At best, as Ireland has achieved in the past and the UK is looking to emulate now, these countries can work with the private sector to build new data centres on their land.
The host country, which will have to deal with energy and water demands of these GPU farms, could subsequently ask for a share in the compute.
But if such a second-rate future sounded too unsavoury and the issue became a national security one, we may see an explosion of spending in the Sovereign AI sector.
Saudi Arabia certainly sees an opportunity. In March it was reported that the Middle Eastern nation plans to team with Andreessen Horowitz and spend $40 billion on AI investments.
As The New York Times noted:
“The planned tech fund would make Saudi Arabia the world’s largest investor in artificial intelligence. It would also showcase the oil-rich nation’s global business ambitions as well as its efforts to diversify its economy and establish itself as a more influential player in geopolitics.”
So how much Sovereign AI should we have? It all depends on how much cash you’ve got.
🤔 Other things in tech and media I’ve found interesting
Stick or twist at WBD. In a dramatic move, CNN parent Warner Bros. Discovery wrote down its traditional TV assets to the tune of $9 billion on 7 August. The company also announced that its revenues had dropped 5% in Q2 to $9.7 billion, while its free cash flow fell 43% to $976 million over the three months to the end of June.
All three of the business’ segments (Network, Direct-to-Consumer and Studio) posted total revenue losses. Subscribers noticeably dropped to 52m for the company's streaming brands, including HBO, Max and Discovery+. CEO David Zaslav described this division as a "top priority" for WBD.
The business did pay down some debt, but this financial metric remains considerable at $41bn. It means the company remains X4 leveraged. WBD's shares dropped in reaction to the earnings release. The NASDAQ-listed business is now trading around $6.7 per share, giving the company a market cap of $16.4 billion.
Zaslav doesn’t want to sell CNN. So what’s the turnaround plan? Wall Street is waiting.
Oliver Darcy quits. Almost two years to the day since his former colleague Brian Stelter was booted from CNN, Oliver Darcy has quit the outlet to launch his own newsletter, Status, which will focus on the media and the “ever evolving information space”.

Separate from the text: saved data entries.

(* ===== verification/Validation.v ===== *)
(** * Request validation ([pqmsg-server/src/validation.rs])

    The checks every handler applies to what a request carries, and the
    normal forms they produce: sorted lists without duplicates, usernames,
    MIME types, hexadecimal digests, base64 fields of bounded length, and the
    signature checks over the prekey transcripts of the core. *)

From Stdlib Require Import Strings.Byte.
From stdpp Require Import sorting.
From S2P Require Import Prelude Bytes Errors Tlv Crypto Toy Alg Keys PqSig Handshake ServerError.
Local Open Scope N_scope.

(** ** Sorting and deduplication

    [sort_unstable] on a total order whose equal elements are identical has one
    result; [dedup] drops an element equal to its predecessor. *)

Fixpoint insert_sorted {A} (leb : A → A → bool) (x : A) (l : list A) : list A :=
  match l with
  | [] => [x]
  | y :: l' => if leb x y then x :: l else y :: insert_sorted leb x l'
  end.

Definition sort_unstable {A} (leb : A → A → bool) (l : list A) : list A :=
  foldr (insert_sorted leb) [] l.

Fixpoint dedup {A} `{EqDecision A} (l : list A) : list A :=
  match l with
  | [] => []
  | x :: l' => match l' with
               | [] => [x]
               | y :: _ => if decide (x = y) then dedup l' else x :: dedup l'
               end
  end.

(** ** Identifiers and counts *)

Definition is_prekey_inventory_low (remaining_x remaining_pq : Z) : bool :=
  (remaining_x <=? PREKEY_LOW_WATERMARK)%Z || (remaining_pq <=? PREKEY_LOW_WATERMARK)%Z.

Definition validate_id (field value : bytes) : app unit :=
  let n := len (str_trim value) in
  if (n =? 0) || (MAX_USER_ID_LEN <? n) || (MAX_DEVICE_ID_LEN <? n)
  then Err (bad_request (field ++ lit " must be 1..128 non-whitespace characters"))
  else Ok tt.

(** The loop of [normalize_group_members]. *)
Fixpoint trimmed_members (raw_members : list bytes) : app (list bytes) :=
  match raw_members with
  | [] => Ok []
  | member :: raw_members =>
      let? _ := validate_id (lit "member_user_ids[]") member in
      let? members := trimmed_members raw_members in
      Ok (str_trim member :: members)
  end.

Definition normalize_group_members (raw_members : list bytes) : app (list bytes) :=
  let? members := trimmed_members raw_members in
  let members := dedup (sort_unstable str_leb members) in
  if MAX_GROUP_MEMBERS <? N.of_nat (length members)
  then Err (bad_request (lit "member_user_ids cannot exceed 512"))
  else Ok members.

Definition normalize_message_ids (message_ids : list Z) : list Z :=
  dedup (sort_unstable Z.leb message_ids).

Definition validate_rotation_challenge_id (value : bytes) : app unit :=
  let trimmed := str_trim value in
  if (len trimmed =? 0) || (MAX_ROTATION_CHALLENGE_ID_LEN <? len trimmed)
  then Err (bad_request (lit "challenge_id must be 1..128 characters"))
  else Ok tt.

Definition validate_one_time_count (field : bytes) (count : N) : app unit :=
  if MAX_ONE_TIME_KEYS <? count
  then Err (bad_request (field ++ lit " cannot contain more than 256 items"))
  else Ok tt.

(** ** Octet classes *)

Definition is_ascii_lowercase (b : byte) : bool := in_range 0x61 0x7A b.
Definition is_ascii_digit (b : byte) : bool := in_range 0x30 0x39 b.
Definition is_ascii_alphanumeric (b : byte) : bool :=
  in_range 0x41 0x5A b || is_ascii_lowercase b || is_ascii_digit b.
Definition is_ascii_hexdigit (b : byte) : bool :=
  is_ascii_digit b || in_range 0x41 0x46 b || in_range 0x61 0x66 b.
Definition is_char (c b : byte) : bool := bool_decide (b = c).

(** ** Push tokens *)

Inductive PushProvider : Type := Fcm | Apns.

Definition PushProvider_parse (raw : bytes) : option PushProvider :=
  let s := to_ascii_lowercase (str_trim raw) in
  if bool_decide (s = lit "fcm") then Some Fcm
  else if bool_decide (s = lit "apns") then Some Apns
  else None.

Definition PushProvider_as_str (p : PushProvider) : bytes :=
  match p with Fcm => lit "fcm" | Apns => lit "apns" end.

Record RegisterPushTokenRequest := {
  rpt_device_id : bytes;
  rpt_fcm_token : option bytes;
  rpt_token : option bytes;
  rpt_provider : option bytes;
}.

Definition resolve_push_token_payload (request : RegisterPushTokenRequest)
    : app (PushProvider * bytes) :=
  let? provider :=
    match rpt_provider request with
    | Some raw => ok_or (PushProvider_parse raw)
                    (bad_request (lit "provider must be one of: fcm, apns"))
    | None => Ok Fcm
    end in
  let? token :=
    ok_or (match rpt_token request with Some t => Some t | None => rpt_fcm_token request end)
      (bad_request (lit "push token is required")) in
  Ok (provider, token).

Definition validate_push_token (provider : PushProvider) (value : bytes) : app bytes :=
  let trimmed := str_trim value in
  if (len trimmed =? 0) || (MAX_PUSH_TOKEN_LEN <? len trimmed)
  then Err (bad_request (lit "token must be 1..=4096 characters"))
  else match provider with
       | Fcm => Ok trimmed
       | Apns =>
           if negb (forallb is_ascii_hexdigit trimmed)
           then Err (bad_request (lit "apns token must contain only hexadecimal characters"))
           else if (len trimmed <? 64) || (512 <? len trimmed)
           then Err (bad_request (lit "apns token must be 64..=512 hexadecimal characters"))
           else Ok trimmed
       end.

(** ** Files, MIME types and profile fields *)

Definition validate_file_id (value : bytes) : app unit :=
  let trimmed := str_trim value in
  if (len trimmed =? 0) || (MAX_FILE_ID_LEN <? len trimmed)
  then Err (bad_request (lit "file_id must be 1..=128 characters"))
  else if negb (forallb (λ b, is_ascii_alphanumeric b || is_char x2d b || is_char x5f b) trimmed)
  then Err (bad_request (lit "file_id must contain only [A-Za-z0-9_-]"))
  else Ok tt.

Definition validate_mime_type (field value : bytes) : app bytes :=
  let trimmed := str_trim value in
  if (len trimmed =? 0) || (MAX_MIME_TYPE_LEN <? len trimmed)
  then Err (bad_request (field ++ lit " must be 1..=128 characters"))
  else if negb (forallb (λ b, is_ascii_alphanumeric b || is_char x2f b || is_char x2d b
                              || is_char x2b b || is_char x2e b) trimmed)
  then Err (bad_request (field ++ lit " contains invalid characters"))
  else if negb (existsb (is_char x2f) trimmed)
  then Err (bad_request (field ++ lit " must include type/subtype"))
  else Ok (to_ascii_lowercase trimmed).
Definition discovery_handles_auth_message auth (user_id : bytes)
    (phone_hashes email_hashes : list bytes) : app bytes :=
  auth_transcript auth (lit "discovery-handles")
    [mkTlv AUTH_TAG_RECIPIENT_ID user_id;
     mkTlv AUTH_TAG_DISCOVERY_PHONE_HASHES_HASH (hash_string_list_sha256 phone_hashes);
     mkTlv AUTH_TAG_DISCOVERY_EMAIL_HASHES_HASH (hash_string_list_sha256 email_hashes)].

Definition discovery_match_auth_message auth (user_id : bytes) (query_hashes : list bytes)
    : app bytes :=
  auth_transcript auth (lit "discovery-match")
    [mkTlv AUTH_TAG_RECIPIENT_ID user_id;
     mkTlv AUTH_TAG_DISCOVERY_QUERY_HASHES_HASH (hash_string_list_sha256 query_hashes)].

Definition contacts_list_auth_message auth (user_id : bytes) : app bytes :=
  auth_transcript auth (lit "contacts-list") [mkTlv AUTH_TAG_RECIPIENT_ID user_id].

Definition contact_invite_create_auth_message auth (user_id : bytes) : app bytes :=
  auth_transcript auth (lit "contact-invite-create") [mkTlv AUTH_TAG_RECIPIENT_ID user_id].

Definition contacts_upsert_auth_message auth (user_id contact_user_id : bytes)
    (alias : option bytes) (verified_by_qr : bool) (verified_fingerprint_sha256 : option bytes)
    : app bytes :=
  auth_transcript auth (lit "contacts-upsert")
    ([mkTlv AUTH_TAG_RECIPIENT_ID user_id;
      mkTlv AUTH_TAG_CONTACT_USER_ID contact_user_id;
      mkTlv AUTH_TAG_CONTACT_ALIAS_HASH (sha256 (default [] alias));
      mkTlv AUTH_TAG_CONTACT_VERIFIED_FLAG (flag verified_by_qr)]
     ++ opt_record AUTH_TAG_CONTACT_FINGERPRINT verified_fingerprint_sha256).

Definition contacts_remove_auth_message auth (user_id contact_user_id : bytes) : app bytes :=
  auth_transcript auth (lit "contacts-remove")
    [mkTlv AUTH_TAG_RECIPIENT_ID user_id; mkTlv AUTH_TAG_CONTACT_USER_ID contact_user_id].

Definition group_create_auth_message auth (group_id : bytes) (member_user_ids : list bytes)
    : app bytes :=
  auth_transcript auth (lit "groups-create")
    [mkTlv AUTH_TAG_GROUP_ID group_id;
     mkTlv AUTH_TAG_GROUP_MEMBERS_HASH (hash_string_list_sha256 member_user_ids)].

Definition user_groups_list_auth_message auth (user_id : bytes) : app bytes :=
  auth_transcript auth (lit "groups-list") [mkTlv AUTH_TAG_RECIPIENT_ID user_id].

Definition group_members_list_auth_message auth (group_id : bytes) : app bytes :=
  auth_transcript auth (lit "groups-members-list") [mkTlv AUTH_TAG_GROUP_ID group_id].

Definition group_members_add_auth_message auth (group_id member_user_id : bytes) : app bytes :=
  auth_transcript auth (lit "groups-members-add")
    [mkTlv AUTH_TAG_GROUP_ID group_id; mkTlv AUTH_TAG_GROUP_MEMBER_USER_ID member_user_id].

Definition group_members_remove_auth_message auth (group_id member_user_id : bytes) : app bytes :=
  auth_transcript auth (lit "groups-members-remove")
    [mkTlv AUTH_TAG_GROUP_ID group_id; mkTlv AUTH_TAG_GROUP_MEMBER_USER_ID member_user_id].

(** [sort_by] is stable, as insertion is. *)
Definition hash_group_recipients_sha256 (recipients : list (bytes * bytes)) : bytes :=
  let normalized := map (λ '(recipient_user_id, message_blob),
    (recipient_user_id, sha256 message_blob)) recipients in
  let normalized := sort_unstable (λ left right, str_leb left.1 right.1) normalized in
  sha256 (concat (map (λ '(recipient_user_id, message_hash),
    recipient_user_id ++ [x00] ++ message_hash ++ [x01]) normalized)).

Definition group_relay_auth_message auth (group_id sender_user_id : bytes)
    (recipients : list (bytes * bytes)) : app bytes :=
  auth_transcript auth (lit "groups-relay")
    [mkTlv AUTH_TAG_GROUP_ID group_id;
     mkTlv AUTH_TAG_GROUP_SENDER_USER_ID sender_user_id;
     mkTlv AUTH_TAG_GROUP_RECIPIENTS_HASH (hash_group_recipients_sha256 recipients)].

Definition identity_log_auth_message auth (user_id : bytes) : app bytes :=
  auth_transcript auth (lit "identity-log") [mkTlv AUTH_TAG_RECIPIENT_ID user_id].

Definition prekeys_status_auth_message auth (user_id : bytes) : app bytes :=
  auth_transcript auth (lit "prekeys-status") [mkTlv AUTH_TAG_RECIPIENT_ID user_id].

Definition prekeys_auth_message auth (request : PublishPrekeysRequest) : app bytes :=
  auth_transcript auth (lit "prekeys")
    [mkTlv AUTH_TAG_PREKEY_SPK_HASH (sha256 (pp_signed_prekey_x25519_pub request));
     mkTlv AUTH_TAG_PREKEY_PQSPK_HASH (sha256 (pp_pq_signed_prekey_pub_mlkem768 request))].

Definition push_token_auth_message auth (device_id push_token : bytes) : app bytes :=
  auth_transcript auth (lit "push-token")
    [mkTlv AUTH_TAG_RECIPIENT_ID (ra_user_id auth);
     mkTlv AUTH_TAG_PUSH_DEVICE_ID device_id;
     mkTlv AUTH_TAG_PUSH_TOKEN_HASH (sha256 push_token)].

Too much tech. Howard Schultz is not a fan of Starbuck’s app. In a wide-ranging interview with Acquired, the former chairman and CEO of the coffee giant warned that the technology had created crowding at some Starbuck stores and undermined the experience-driven mission of the company. “Coffee is personal,” he stressed.
It’s a rare admission from a global business leader that you can have too much tech. Shultz’s warning certainly comes at a prescient time. There is much talk of the ‘efficiency savings’ generative AI can help foster. But, ultimately, will it turn some service-driven jobs and even industries into commodities.
News Corp FY results. The company’s ‘news media’ segment saw its revenues fall by 4% to $2.1 billion in the full year to June 30, while total sales increased 2% to $10 billion and net income increased 89% to $354 million.
Notably, The Wall Street Journal’s total subscriptions increased to 4.2 million, while sign-ups to The Times and Sunday Times edged closer to 600,000. But both The Sun and The New York Post saw their audiences shrink (112 million for the former, 145 million for the latter). But the big news was the potential disposal of the business’ Australian TV arm, Foxtel Group.
CEO Robert Thomson said:
“We are confident in the Company’s long-term prospects and are continuing to review our portfolio with a focus on maximising returns for shareholders. That review has coincided recently with third-party interest in a potential transaction involving the Foxtel Group, which has been positively transformed in recent years. We are evaluating options for the business with our advisors in light of that external interest.”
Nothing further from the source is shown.